As most of you know, I love unusual wines from unexpected places. The Stone Cuvee is a wonderful example of indigenous wine from Eastern Europe, though the flavor profile is reminiscent of Gewürztraminer, with its distinct notes of lychee. I find this to be an elegant wine that, while ripely fruity, has a nice acid balance and mineral lift to keep it light. This is a must try.
Wines of Illyria Plavac Mali ($20.99)
Bosnia & Herzegovina
From the producer:
"This wine is made of 100% Plavac Mali, a grape variety of the Herzegovina wine region which has a Mediterranean climate and a limestone rich soil. This very tasty and elegant wine exhibits ripe pomegranate, plum and almonds, currants, and other dark red fruit flavors. Authentic, pure and very well balanced, with wonderful tannin and acidity integration. A lovely wine to pair with vegetarian dishes."
Let's get this out of the way: Plah-vatz Mah-lee.
This wine is from the same company that makes the Stone Cuvee. This is also an indigenous grape, but one that is a little more well-known. One of Palvac Mali's parent grapes is Zinfandel, and the wine produced from it shares a dark fruit flavor profile. There is also mild spice and richness on the palate. I think this is a very elegant and interesting red.
Mas Becha Roussillon ($19.99)
From the producer:
"This cuvee is based on a blend of Syrah, Grenache and Mourvedre, which has gone through extended berry maceration to give it a more powerful structure. Depending on the vintage requirement, it is aged in oak barrels for 8 to 10 months. This period of maturation in barrel softens the tannins to their silky texture and makes for a richer structure. The color and its intensity are always relatively pronounced. This wine features a very deep violet red color with a few blue notes in its youth.
The nose shows a beautiful complexity, showing its grape maturity through notes of very ripe black fruits, blueberry and blackcurrant jam, while allying the complexity obtained from its barrel aging through highlighting touches of vanilla, and elegant, lingering wood. The mouth is generous and full, and relatively well concentrated, under- lined by a touch of nerve, which raises fruity notes such as strawberries and ripe raspberries. The natural generosity from its Mediterranean origin gives a beautiful dimension and roundness in the mouth. The ageing softens its tannins, giving them a sweet dimension and making the wine explosive as well as pleasing to drink.

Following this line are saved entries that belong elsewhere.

Lemma filter_keys (f : bytes * AttributeValue -> bool) vs k : k ∈ keys (List.filter f vs) -> k ∈ keys vs.
Proof.
  unfold keys. intros (e & -> & He)%list_elem_of_fmap. apply list_elem_of_In, filter_In in He as [He _].
  apply list_elem_of_fmap. exists e. split; [done|]. by apply list_elem_of_In.
Qed.

Lemma publish_effect_success m mu : attrs_wf m -> map_wf (mvalues mu) -> expected mu = attr_revision m ->
  attr_revision m < u64_max -> Forall (known_valid m) (mvalues mu) ->
  publish_effect m mu = (Ok true, published_state m (mvalues mu)).
Proof.
  intros W Wv He Hr Hk. unfold publish_effect, publish_prepare. rewrite He, N.eqb_refl, (proj2 (N.eqb_neq _ _)) by lia. cbn [negb].
  rewrite (proj2 (publish_checks m _) Hk). cbn [bind]. pose proof (known_keys _ _ W Hk) as Hkeys.
  rewrite (prepare_all (all_values m) (mvalues mu) []); [|done|intros k H; by apply Hkeys]. cbn [bind app].
  unfold published_state. cbv zeta. destruct (is_empty _); [done|].
  rewrite commit_all; [done|apply W..|]. intros k H. apply Hkeys. by eapply filter_keys.
Qed.

Lemma publish_success m mu : attrs_wf m -> map_wf (mvalues mu) -> expected mu = attr_revision m ->
  attr_revision m < u64_max -> Forall (known_valid m) (mvalues mu) ->
  publish m mu = Ok (true, published_state m (mvalues mu)).
Proof. intros. unfold publish. by rewrite publish_effect_success. Qed.

Lemma publish_effect_invalid m mu : expected mu = attr_revision m -> attr_revision m < u64_max -> ~ Forall (known_valid m) (mvalues mu) ->
  exists e, (e = invalid_argument \/ e = out_of_range) /\ publish_effect m mu = (Throw e, m).
Proof.
  intros He Hr Hk. unfold publish_effect, publish_prepare. rewrite He, N.eqb_refl, (proj2 (N.eqb_neq _ _)) by lia. cbn [negb].
  destruct (fold_result _ (mvalues mu) tt) as [[]|e] eqn:E; [by apply publish_checks in E|]. cbn [bind]. exists e. split; [by eapply publish_checks_throw|done].
Qed.

Lemma publish_inv m mu b m' : attrs_wf m -> map_wf (mvalues mu) -> publish m mu = Ok (b, m') ->
  (b = false /\ m' = m /\ expected mu <> attr_revision m) \/
  (b = true /\ expected mu = attr_revision m /\ attr_revision m < u64_max /\ Forall (known_valid m) (mvalues mu) /\
   m' = published_state m (mvalues mu)).
Proof.
  intros W Wv H. destruct (N.eqb_spec (expected mu) (attr_revision m)) as [He|He].
  - right. assert (Hk : attr_revision m < u64_max /\ Forall (known_valid m) (mvalues mu)).
    { revert H. unfold publish, publish_effect, publish_prepare. rewrite He, N.eqb_refl. cbn [negb]. destruct (N.eqb_spec (attr_revision m) u64_max); [done|].
      pose proof (aw_width _ W). destruct (fold_result _ (mvalues mu) tt) as [[]|] eqn:E; [|done]. intros _. split; [lia|by apply publish_checks]. }
    destruct Hk as [Hr Hk]. rewrite publish_success in H by done. by injection H as <- <-.
  - left. revert H. unfold publish, publish_effect. rewrite (proj2 (N.eqb_neq _ _)) by done. cbn [negb]. by intros [= <- <-].
Qed.

Lemma published_find m vs k : attrs_wf m -> map_wf vs -> Forall (known_valid m) vs ->
  map_find k (all_values (published_state m vs)) =
    match map_find k vs with
    | Some v => if changed (all_values m) (k, v) then Some v else map_find k (all_values m)
    | None => map_find k (all_values m)
    end.
Proof.
  intros W Wv Hk. unfold published_state. cbv zeta. set (p := List.filter _ _).
  assert (Wp : map_wf p) by (by apply map_wf_filter).
  assert (Hp : over k (all_values m) p = match map_find k vs with
    | Some v => if changed (all_values m) (k, v) then Some v else map_find k (all_values m)
    | None => map_find k (all_values m) end).
  { unfold over. destruct (map_find k p) as [v|] eqn:E.
    - apply map_find_filter in E as [-> E]; [|done]. by rewrite E.
    - destruct (map_find k vs) as [v|] eqn:Ev; [|done]. destruct (changed (all_values m) (k, v)) eqn:Ec; [|done].
      assert (map_find k p = Some v) by (by apply map_find_filter). congruence. }
  destruct (is_empty p) eqn:E; cbn [all_values]; [|by rewrite insert_all_find].
  apply is_empty_true in E. unfold over in Hp. by rewrite E in Hp.
Qed.

Lemma published_modified m vs k : attrs_wf m -> map_wf vs -> Forall (known_valid m) vs ->
  map_find k (modified (published_state m vs)) =
    match map_find k vs with
    | Some v => if changed (all_values m) (k, v) then Some (attr_revision m + 1) else map_find k (modified m)
    | None => map_find k (modified m)
    end.
Proof.
  intros W Wv Hk. unfold published_state. cbv zeta. set (p := List.filter _ _).
  assert (Hin : k ∈ keys p <-> exists v, map_find k vs = Some v /\ changed (all_values m) (k, v) = true).
  { rewrite <- map_find_keys. split.
    - intros [v Hv]. apply map_find_filter in Hv; [|done]. eauto.
    - intros (v & Hv). exists v. by apply map_find_filter. }
  assert (Hgoal : (if decide (k ∈ keys p) then Some (attr_revision m + 1) else map_find k (modified m)) =
    match map_find k vs with
    | Some v => if changed (all_values m) (k, v) then Some (attr_revision m + 1) else map_find k (modified m)
    | None => map_find k (modified m) end).
  { destruct (decide (k ∈ keys p)) as [H|H]; rewrite Hin in H.
    - destruct H as (v & -> & ->). done.
    - destruct (map_find k vs) as [v|]; [|done]. destruct (changed (all_values m) (k, v)) eqn:E; [|done]. exfalso. eauto. }
  destruct (is_empty p) eqn:E; cbn [modified].
  - apply is_empty_true in E. rewrite E in Hgoal. rewrite <- Hgoal. rewrite decide_False; [done|]. apply not_elem_of_nil.
  - destruct (mark_all_spec (attr_revision m + 1) p (modified m)) as (_ & _ & ->); [apply W| |done].
    intros k2 H. eapply known_keys; [done|exact Hk|]. by eapply filter_keys.
Qed.

Lemma published_wf m vs : attrs_wf m -> map_wf vs -> Forall (known_valid m) vs -> attr_revision m < u64_max ->
  attrs_wf (published_state m vs).
Proof.
  intros W Wv Hk Hr. pose proof (published_find m vs) as Hf. pose proof (published_modified m vs) as Hm.
  assert (Hkeys : forall k, k ∈ keys (List.filter (changed (all_values m)) vs) -> k ∈ keys (all_values m) /\ k ∈ keys (modified m)).
  { intros k H. eapply known_keys; [done|exact Hk|]. by eapply filter_keys. }
  unfold published_state in *. cbv zeta in *. destruct (is_empty _) eqn:E; [done|].
  destruct (mark_all_spec (attr_revision m + 1) (List.filter (changed (all_values m)) vs) (modified m))
    as (Wm & Km & _); [apply W|intros k H; by apply Hkeys|].
  split; cbn [schema all_values modified attr_revision] in *; try done; try apply W.
  - apply insert_all_wf, W.
  - rewrite insert_all_keys; [apply W|apply W|]. intros k H. by apply Hkeys.
  - rewrite Km. apply W.
  - intros k d v Hd. rewrite (Hf k W Wv Hk). destruct (map_find k vs) as [w|] eqn:Ew; [|by apply (aw_valid _ W)].
    destruct (changed _ _); [|by apply (aw_valid _ W)]. intros [= <-]. rewrite Forall_forall in Hk.
    destruct (Hk _ (map_find_elem _ _ _ Ew)) as (d' & Hd' & Hv). cbn [fst snd] in *. congruence.
  - intros k n. rewrite (Hm k W Wv Hk). destruct (map_find k vs); [destruct (changed _ _)|].
    + intros [= <-]. lia.
    + intros H%(aw_bound _ W). lia.
    + intros H%(aw_bound _ W). lia.
  - lia.
Qed.

(** *** restore *)

Lemma restored_wf m vs next rv (ok : AttributeDefinition -> bool) : attrs_wf m -> rv <= u64_max ->
  fold_result (fun next e => let* d := map_at e.1 (attributes (schema m)) in
    throw_if negb (ok d) || negb (valid_root d e.2) as invalid_argument ;; assign_at next e.1 e.2) vs (all_values m) = Ok next ->
  attrs_wf (restored m next rv).
Proof.
  intros W Hr Hf.
  set (P := fun next : AttributeStruct => map_wf next /\ keys next = keys (attributes (schema m)) /\
    forall k d v, map_find k (attributes (schema m)) = Some d -> map_find k next = Some v -> valid_root d v = true).
  assert (HP : P next).
  { eapply (fold_result_inv _ P); [|clear Hf|exact Hf]; [split_and!; apply W|].
    intros [k v] s1 s2 _ (W1 & K1 & V1) (d & Hd & H)%bind_ok. cbn [fst snd] in *. unfold map_at in Hd.
    destruct (map_find k (attributes (schema m))) as [d0|] eqn:E; [|done]. injection Hd as ->.
    destruct (_ || _) eqn:Ev; [done|]. apply orb_false_iff in Ev as [_ Ev%negb_false_iff].
    unfold assign_at in H. apply bind_ok in H as (w & Hw & [= <-]). assert (Hin : k ∈ keys s1).
    { rewrite K1. apply map_find_keys. by eexists. }
    split_and!; [by apply map_wf_insert|by rewrite keys_insert|]. intros k2 d2 v2 Hd2.
    destruct (bytes_eqb_spec k2 k) as [->|]; [rewrite map_find_insert|rewrite map_find_insert_ne by done]; [|by apply V1].
    intros [= <-]. congruence. }
  destruct HP as (W1 & K1 & V1). unfold restored. split; cbn [schema all_values modified attr_revision]; try done.
  - apply W.
  - apply (map_wf_map (fun _ => rv)), W.
  - rewrite (keys_map (fun _ => rv)). apply W.
  - intros k n. rewrite (find_map (fun _ => rv)). destruct (map_find k (modified m)); [|done]. by intros [= <-].
Qed.

Lemma restore_wf m vs rv m' : attrs_wf m -> rv <= u64_max -> restore m vs rv = Ok m' -> attrs_wf m'.
Proof. intros W Hr (next & Hf & [= <-])%bind_ok. by eapply (restored_wf m vs next rv persist). Qed.

Lemma restore_full_wf m vs rv m' : attrs_wf m -> rv <= u64_max -> restore_full m vs rv = Ok m' -> attrs_wf m'.
Proof. intros W Hr (next & Hf & [= <-])%bind_ok. by eapply (restored_wf m vs next rv (fun _ => true)). Qed.

(** *** The filtering loop *)

Definition selected (m : EntityAttributes) (keep : AttributeDefinition -> bytes -> bool)
    (l : list (bytes * AttributeDefinition)) : AttributeStruct :=
  flat_map (fun e => if keep e.2 e.1 then match map_find e.1 (all_values m) with
    | Some v => [(e.1, v)] | None => [] end else []) l.

Lemma selected_lt m keep l k : Forall (fun e => bytes_lt k e.1) l -> Forall (fun e => bytes_lt k e.1) (selected m keep l).
Proof.
  induction 1 as [|[k' d] l Hk Hl IH]; [constructor|]. unfold selected in *. cbn [flat_map fst snd].
  destruct (keep d k'); [|done]. destruct (map_find k' (all_values m)); [|done]. by constructor.
Qed.

Lemma selected_wf m keep l : map_wf l -> map_wf (selected m keep l).
Proof.
  induction l as [|[k d] l IH]; [done|]. intros [Lt Wl]%map_wf_cons. unfold selected in *. cbn [flat_map fst snd].
  destruct (keep d k); [|auto]. destruct (map_find k (all_values m)) as [v|]; [|auto].
  apply map_wf_cons. split; [|auto]. by apply selected_lt.
Qed.

Lemma selected_find m keep l k : map_wf l ->
  map_find k (selected m keep l) =
    match map_find k l with Some d => if keep d k then map_find k (all_values m) else None | None => None end.
Proof.
  induction l as [|[k' d] l IH]; [done|]. intros [Lt Wl]%map_wf_cons. specialize (IH Wl). unfold selected in *.
  cbn [flat_map map_find fst snd]. destruct (bytes_eqb_spec k k') as [->|Hne].
  - assert (Hn : map_find k' (selected m keep l) = None) by (apply map_find_none_lt; by apply selected_lt).
    unfold selected in Hn. destruct (keep d k'); [|done]. destruct (map_find k' (all_values m)) as [v|] eqn:E; [|by rewrite app_nil_l].
    cbn [app map_find]. by rewrite bytes_eqb_refl.
  - destruct (keep d k'); [|exact IH]. destruct (map_find k' (all_values m)) as [v|]; [|exact IH].
    cbn [app map_find]. by rewrite (proj2 (bytes_eqb_neq k k')).
Qed.

Lemma select_ok m keep keepb : attrs_wf m ->
  (forall e, e ∈ attributes (schema m) -> keep e = Ok (keepb e.2 e.1)) ->
  select m keep = Ok (selected m keepb (attributes (schema m))).
Proof.
  intros W Hkeep. unfold select. pose proof (aw_schema _ W) as Ws.
  cut (forall todo dn, attributes (schema m) = dn ++ todo ->
    fold_result (fun vs e => let* k := keep e in if k then let* v := map_at e.1 (all_values m) in
      Ok (fst (map_emplace e.1 v vs)) else Ok vs) todo (selected m keepb dn) = Ok (selected m keepb (attributes (schema m)))).
  { intros H. exact (H (attributes (schema m)) [] eq_refl). }
  induction todo as [|[k d] todo IH]; intros dn Hdn; [by rewrite app_nil_r in Hdn; subst dn|].
  assert (Hin : (k, d) ∈ attributes (schema m)) by (rewrite Hdn; set_solver).
  cbn [fold_result]. rewrite (Hkeep _ Hin). cbn [bind fst snd].
  specialize (IH (dn ++ [(k, d)])). rewrite <- app_assoc in IH. specialize (IH Hdn).
  assert (Hs : selected m keepb (dn ++ [(k, d)]) = selected m keepb dn ++ selected m keepb [(k, d)])
    by (unfold selected; by rewrite flat_map_app).
  destruct (wf_value m k d W) as (v & n & Hv & _); [by apply elem_map_find|].
  assert (H1 : selected m keepb [(k, d)] = if keepb d k then [(k, v)] else []).
  { unfold selected. cbn [flat_map fst snd]. rewrite Hv, app_nil_r. done. }
  rewrite Hs, H1 in IH. destruct (keepb d k).
  - unfold map_at. rewrite Hv. cbn [bind].
    rewrite (map_emplace_last k v (selected m keepb dn) []); [exact IH|].
    rewrite <- H1, <- Hs. apply selected_wf. rewrite Hdn in Ws. replace (dn ++ (k, d) :: todo) with ((dn ++ [(k, d)]) ++ todo) in Ws
      by (by rewrite <- app_assoc). by apply map_wf_app in Ws as (? & _).
  - cbn [bind]. by rewrite app_nil_r in IH.
Qed.

(** What a view shows. *)
Definition sees (m : EntityAttributes) (view : AttributeView) (d : AttributeDefinition) : bool :=
  visible d (owned m view) (observer view).

Lemma snapshot_ok m view : attrs_wf m ->
  attr_snapshot m view = Ok (MkUpdate 0 (attr_revision m) true
    (selected m (fun d _ => sees m view d) (attributes (schema m))) []).
Proof. intros W. unfold attr_snapshot. by rewrite (select_ok m _ (fun d _ => sees m view d) W). Qed.

Definition fresh (m : EntityAttributes) (since : N) (k : bytes) : bool :=
  match map_find k (modified m) with Some n => since <? n | None => false end.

Wine & food pairing : Its aromatic spontaneity and its generous mouth are a sensation to enchant your friends around a glass of wine, but its capabilities are just as able to rejoice your guests with beautiful meat cuts. I favor duck with a cherry jam, a long cooked lamb leg confit or simply a grilled T-bone. Serving temperature : 15 to 17°C
Ageing potential : Even if the pleasure this wine gives is immediate, this cuvee offers a real ageing potential. It should delight your palate for 7 to 10 years.
I was lucky to welcome Charles Perez, the winemaker, to the store a few months ago. He is young and interested in making wines with little intervention that express the terroir of Rousillon in southern France. This wine is a blend of Syrah, Grenach, and Mourvedre, and it has a wonderful earthy balance to the dark red fruit tones.